16 septembre 1977.
[…] L’un de mes malheurs est que, de plus en plus, je n’ai personne à qui parler.
Avec qui parler.
… À l’exception de Ray, bien sûr, et dans un mariage il faut souvent atténuer son malaise ou le cacher entièrement; car, dans une relation intime, exprimer une tristesse quelconque, si passagère, si absurde soit-elle, c’est laisser entendre que l’autre a échoué d’une certaine façon à nous garder heureux. Je rejette cette idée, je sais qu’elle est absurde, et pourtant c’est ainsi : si Ray était terriblement préoccupé par quelque chose, j’éprouverais un sentiment d’impuissance et d’abattement à savoir que mon amour pour lui, mon affection attentive ne suffisaient pas vraiment… La délicatesse des relations intimes, l’équilibre du mariage…« L’amour devient trop petit, comme le reste
On le range dans un tiroir… » – Emily Dickinson
Joyce Carol Oates – journal
Samedi 16 septembre 1989
Cette idée, tout à coup.
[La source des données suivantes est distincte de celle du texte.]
(** [fetchFeedItems url], called as the [n]-th fetch of the run. *)
Definition fetchFeedItems (env : Env) (n : nat) (url : string)
  : result (list feeds.Item.t) :=
  match rss_Fetch env n url with
  | Err err => Err err
  | Ok feed => Ok (foldl fetchFeedItems_step [] (rss.Items feed))
  end.

(** ** The [sort] package

    [sort.Slice] sorts in place with an algorithm that the package does not
    fix and that is not stable. Its contract is all the program relies on:
    the result is a rearrangement of the slice and, for a [less] that is a
    strict weak ordering, no element is less than one that precedes it. *)
Module sort.
Record StrictWeakOrdering {A : Type} (less : A -> A -> bool) : Prop := {
  less_irrefl : forall x, less x x = false;
  less_trans : forall x y z, less x y = true -> less y z = true -> less x z = true;
  less_incomparable_trans : forall x y z,
    less x y = false -> less y x = false ->
    less y z = false -> less z y = false ->
    less x z = false /\ less z x = false
}.

(** [y] may follow [x] in a sorted slice. *)
Definition follows {A : Type} (less : A -> A -> bool) (x y : A) : Prop :=
  less y x = false.

Class Sorter := {
  Slice : forall {A : Type}, (A -> A -> bool) -> list A -> list A;
  Slice_Permutation : forall (A : Type) (less : A -> A -> bool) (x : list A),
    Slice less x ≡ₚ x;
  Slice_Sorted : forall (A : Type) (less : A -> A -> bool) (x : list A),
    StrictWeakOrdering less -> Sorted (follows less) (Slice less x)
}.

(** The insertion sort of the package, which [sort.Slice] runs on slices
    of at most 12 elements: each element in turn moves left past the
    neighbours it is less than. [sorted] is the sorted part so far, nearest
    neighbour first. *)
Fixpoint insert_left {A : Type} (less : A -> A -> bool) (x : A)
    (sorted : list A) : list A :=
  match sorted with
  | [] => [x]
  | y :: rest =>
      if less x y then y :: insert_left less x rest else x :: y :: rest
  end.

Definition insertionSort {A : Type} (less : A -> A -> bool) (data : list A)
  : list A :=
  reverse (foldl (fun sorted x => insert_left less x sorted) [] data).
End sort.

(** ** Goroutines

    Each goroutine of [aggregateFeeds] changes the shared state in one
    step, under the mutex or inside the logger, after its fetch. A run of
    the fan-out is therefore fixed by the order in which the goroutines take
    that step. The scheduler decides it: each decision [c] picks, among the
    goroutines still running, the one at position [c] (modulo their number);
    when the decisions run out the others finish in launch order. *)
Fixpoint completion_order {A : Type} (decisions : list nat) (running : list A)
  : list A :=
  match decisions with
  | [] => running
  | c :: decisions' =>
      let k := c mod length running in
      match running !! k with
      | Some g => g :: completion_order decisions' (delete k running)
      | None => []
      end
  end.

(** The text of the warning that a failed fetch logs. *)
Definition warning (url err : string) : string :=
  "Warning: failed to fetch feed " +:+ url +:+ ": " +:+ err.

Section Program.
Context `{!sort.Sorter}.

(** The shared state of the fan-out: [allItems] and the log output. *)
Definition fan_state : Type := list feeds.Item.t * list string.

(** The goroutine launched for the [n]-th URL, from its fetch to its
    return: a warning, or the append under the mutex. *)
Definition goroutine (env : Env) (st : fan_state) (g : nat * string)
  : fan_state :=
  let '(n, url) := g in
  let '(allItems, log) := st in
  match fetchFeedItems env n (strings.TrimSpace url) with
  | Err err => (allItems, log ++ [warning url err])
  | Ok items => (allItems ++ items, log)
  end.

(** The fan-out over the URLs, up to [wg.Wait()]. *)
Definition fan_out (env : Env) (urls : list string) : fan_state :=
  foldl (goroutine env) ([], [])
        (completion_order (schedule env) (imap (fun n url => (n, url)) urls)).

(** The first part of [aggregateFeeds], up to the sort: the value of
    [allItems], or the error returned, and the log output. *)
Definition fetch_all (env : Env) (fs : gmap string string) (config : Config)
  : result (list feeds.Item.t) * list string :=
  if String.eqb (Mode config) "single"
  then
    match fetchFeedItems env 0 (SingleURL config) with
    | Err err => (Err ("error fetching single feed: " +:+ err), [])
    | Ok items => (Ok items, [])
    end
  else
    match readURLsFromFile env fs (InputFile config) with
    | Err err => (Err ("error reading input file: " +:+ err), [])
    | Ok urls => let '(allItems, log) := fan_out env urls in (Ok allItems, log)
    end.

(** The [less] function given to [sort.Slice]. *)
Definition created_after (a b : feeds.Item.t) : bool :=
  time.After (feeds.Item.Created a) (feeds.Item.Created b).

(** [allItems[:count]] when [len(allItems) > count]; a negative bound
    panics. *)
Definition truncate (allItems : list feeds.Item.t) (count : Z)
  : run (list feeds.Item.t) :=
  if (Z.of_nat (length allItems) >? count)%Z
  then
    if (count <? 0)%Z
    then Panics "slice bounds out of range"
    else Returns (take (Z.to_nat count) allItems)
  else Returns allItems.

(** [aggregateFeeds]: what the call returns, and the log output. *)
Definition aggregateFeeds (env : Env) (fs : gmap string string)
    (config : Config) : run (result feeds.Feed.t) * list string :=
  let '(fetched, log) := fetch_all env fs config in
  match fetched with
  | Err err => (Returns (Err err), log)
  | Ok allItems =>
      let allItems := sort.Slice created_after allItems in
      match truncate allItems (Count config) with
      | Panics msg => (Panics msg, log)
      | Returns allItems =>
          (Returns (Ok
             {| feeds.Feed.Title := "RSS Aggregator Feed";
                feeds.Feed.Link := {| feeds.Link.Href := EmptyString |};
                feeds.Feed.Description := "Aggregated RSS feed";
                feeds.Feed.Created := time_Now env;
                feeds.Feed.Items := allItems |}), log)
      end
  end.
End Program.

(** ** [outputFeed]: the file system after the call and the error returned *)
Definition outputFeed (env : Env) (feed : feeds.Feed.t) (outputFile : string)
    (fs : gmap string string) : gmap string string * option string :=
  match ToRss env feed with
  | Err err => (fs, Some ("error generating RSS: " +:+ err))
  | Ok rssString =>
      match os.Create env outputFile fs with
      | (fs, Err err) => (fs, Some ("error creating output file: " +:+ err))
      | (fs, Ok file) =>
          match os.WriteString env file rssString fs with
          | (fs, Some err) => (fs, Some ("error writing to output file: " +:+ err))
          | (fs, None) => (fs, None)
          end
      end
  end.


(** ** Notions used to state the properties *)

(** The item that carries the fields of a parsed entry. *)
Definition feedItem_of (item : rss.Item) : feeds.Item.t :=
  {| feeds.Item.Title := rss.Title item;
     feeds.Item.Link := {| feeds.Link.Href := rss.Link item |};
     feeds.Item.Description := rss.Summary item;
     feeds.Item.Created := rss.Date item;
     feeds.Item.Content := rss.Content item |}.

(** The lines of a file as the scanner delivers them. *)
Definition file_lines (data : string) : list string :=
  bufio.dropCR <$> bufio.split_lines data.

(** A trimmed line that is neither blank nor a comment. *)
Definition is_url (line : string) : bool :=
  negb (String.eqb line EmptyString) && negb (strings.HasPrefix line "#").

(** The file [filename] holds [data] and can be opened and read to its end:
    no failure of the operating system, and no line too long for the
    scanner. *)
Definition readable (env : Env) (fs : gmap string string) (filename data : string)
  : Prop :=
  fs !! filename = Some data ∧
  open_fault env filename = None ∧
  read_fault env filename = None ∧
  Forall (λ line, (Z.of_nat (String.length line) < bufio.MaxScanTokenSize)%Z)
         (bufio.split_lines data).

(** The goroutines of the fan-out in launch order, each with its URL. *)
Definition launched (urls : list string) : list (nat * string) :=
  imap (λ n url, (n, url)) urls.

(** The items of the fetches that succeed, and the warnings for those that
    fail, of a list of goroutines. *)
Definition items_of (env : Env) (gs : list (nat * string)) : list feeds.Item.t :=
  gs ≫= λ g, match fetchFeedItems env g.1 (strings.TrimSpace g.2) with
             | Ok items => items
             | Err _ => []
             end.

Definition warnings_of (env : Env) (gs : list (nat * string)) : list string :=
  gs ≫= λ g, match fetchFeedItems env g.1 (strings.TrimSpace g.2) with
             | Ok _ => []
             | Err err => [warning g.2 err]
             end.

(** ** Sample inputs, taken from the tests of the repository *)
Module samples.
Definition all_mode : Config :=
  {| InputFile := "test.txt"; Count := 10; Mode := "all";
     SingleURL := EmptyString; OutputFile := "output.xml" |}.
Definition single_mode : Config :=
  {| InputFile := EmptyString; Count := 5; Mode := "single";
     SingleURL := "http://example.com/rss"; OutputFile := "output.xml" |}.
Definition invalid_mode : Config :=
  {| InputFile := "test.txt"; Count := 10; Mode := "invalid";
     SingleURL := EmptyString; OutputFile := "output.xml" |}.
Definition missing_input : Config :=
  {| InputFile := EmptyString; Count := 10; Mode := "all";
     SingleURL := EmptyString; OutputFile := "output.xml" |}.
Definition negative_count : Config :=
  {| InputFile := "test.txt"; Count := -5; Mode := "all";
     SingleURL := EmptyString; OutputFile := "output.xml" |}.
Definition missing_url : Config :=
  {| InputFile := EmptyString; Count := 10; Mode := "single";
     SingleURL := EmptyString; OutputFile := "output.xml" |}.
Definition zero_count : Config :=
  {| InputFile := "test.txt"; Count := 0; Mode := "all";
     SingleURL := EmptyString; OutputFile := "output.xml" |}.

(** The contents of the URL files of [TestReadURLsFromFile]. *)
Definition nl : string := String (ascii_of_nat 10) EmptyString.
Definition tab : string := String (ascii_of_nat 9) EmptyString.
Definition urls_with_comments : string :=
  String.concat nl
    [ "# This is a comment"; "http://example.com/feed1.xml";
      "https://example.com/feed2.xml"; "# Another comment";
      "http://example.com/feed3.xml"; EmptyString;
      "# Empty line above should be ignored" ].
Definition only_comments : string :=
  String.concat nl [ "# Comment 1"; "# Comment 2"; EmptyString; "# Comment 3" ].
Definition urls_with_whitespace : string :=
  String.concat nl
    [ "  http://example.com/feed1.xml  ";
      tab +:+ "https://example.com/feed2.xml" +:+ tab;
      "http://example.com/feed3.xml" ].
(** A file with Windows line ends whose last line is a comment behind a
    no-break space (U+00A0) and an ideographic space (U+3000). *)
Definition urls_crlf : string :=
  "http://example.com/feed1.xml" +:+ String (ascii_of_nat 13) nl +:+
  String (ascii_of_nat 194) (String (ascii_of_nat 160) EmptyString) +:+
  String (ascii_of_nat 227) (String (ascii_of_nat 128)
    (String (ascii_of_nat 128) EmptyString)) +:+ "# comment".
End samples.

(** A configuration with another input file, or another single URL. *)
Definition with_InputFile (inputFile : string) (config : Config) : Config :=
  {| InputFile := inputFile; Count := Count config; Mode := Mode config;
     SingleURL := SingleURL config; OutputFile := OutputFile config |}.
Definition with_SingleURL (singleURL : string) (config : Config) : Config :=
  {| InputFile := InputFile config; Count := Count config; Mode := Mode config;
     SingleURL := singleURL; OutputFile := OutputFile config |}.

(** ** A sample run: two feeds of one item each, as in the tests *)
Module sample_run.
(** 2020-01-01 and 2020-01-02, 00:00:00 GMT, in seconds of the Unix era *)
Definition jan_1 : time.Time := 1577836800%Z.
Definition jan_2 : time.Time := 1577923200%Z.

Definition entry_1 : rss.Item :=
  {| rss.Title := "Item from Feed 1"; rss.Summary := "Item 1 description";
     rss.Content := EmptyString; rss.Link := "http://example.com/item1";
     rss.Date := jan_1; rss.DateValid := true |}.
Definition entry_2 : rss.Item :=
  {| rss.Title := "Item from Feed 2"; rss.Summary := "Item 2 description";
     rss.Content := "<p>Item 2</p>"; rss.Link := "http://example.com/item2";
     rss.Date := jan_2; rss.DateValid := true |}.
(** an entry without a date: the parser leaves the zero time
    (0001-01-01 00:00:00 UTC) in [Date] *)
Definition undated : rss.Item :=
  {| rss.Title := "Undated"; rss.Summary := "No pubDate";
     rss.Content := EmptyString; rss.Link := "http://example.com/undated";
     rss.Date := (-62135596800)%Z; rss.DateValid := false |}.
Si j’avais tout ce que j’ai – tous ceux que j’aime auprès de moi, tout ce qui fait ma vie – mais que je n’aie rien publié : je serais complètement malheureux. Folie de lier son destin à un système aussi incertain. Mais s’il est un point sur lequel je ne peux pas changer, je crois que c’est celui-là.Philippe Delerm – journal d’un homme heureux
16 septembre 2025
La journée s'annonce chargée... peut-être pas le temps de glandouiller un peu entre deux activités comme j'aime le faire. Je pense que je traînerai dans les textes des autres pour me donner l'impression que j'ai tout mon temps... et puis j'aime ça. Après je sais que reste en état de flottaison... Pas toujours... parfois les textes sont trop lourds de douleurs.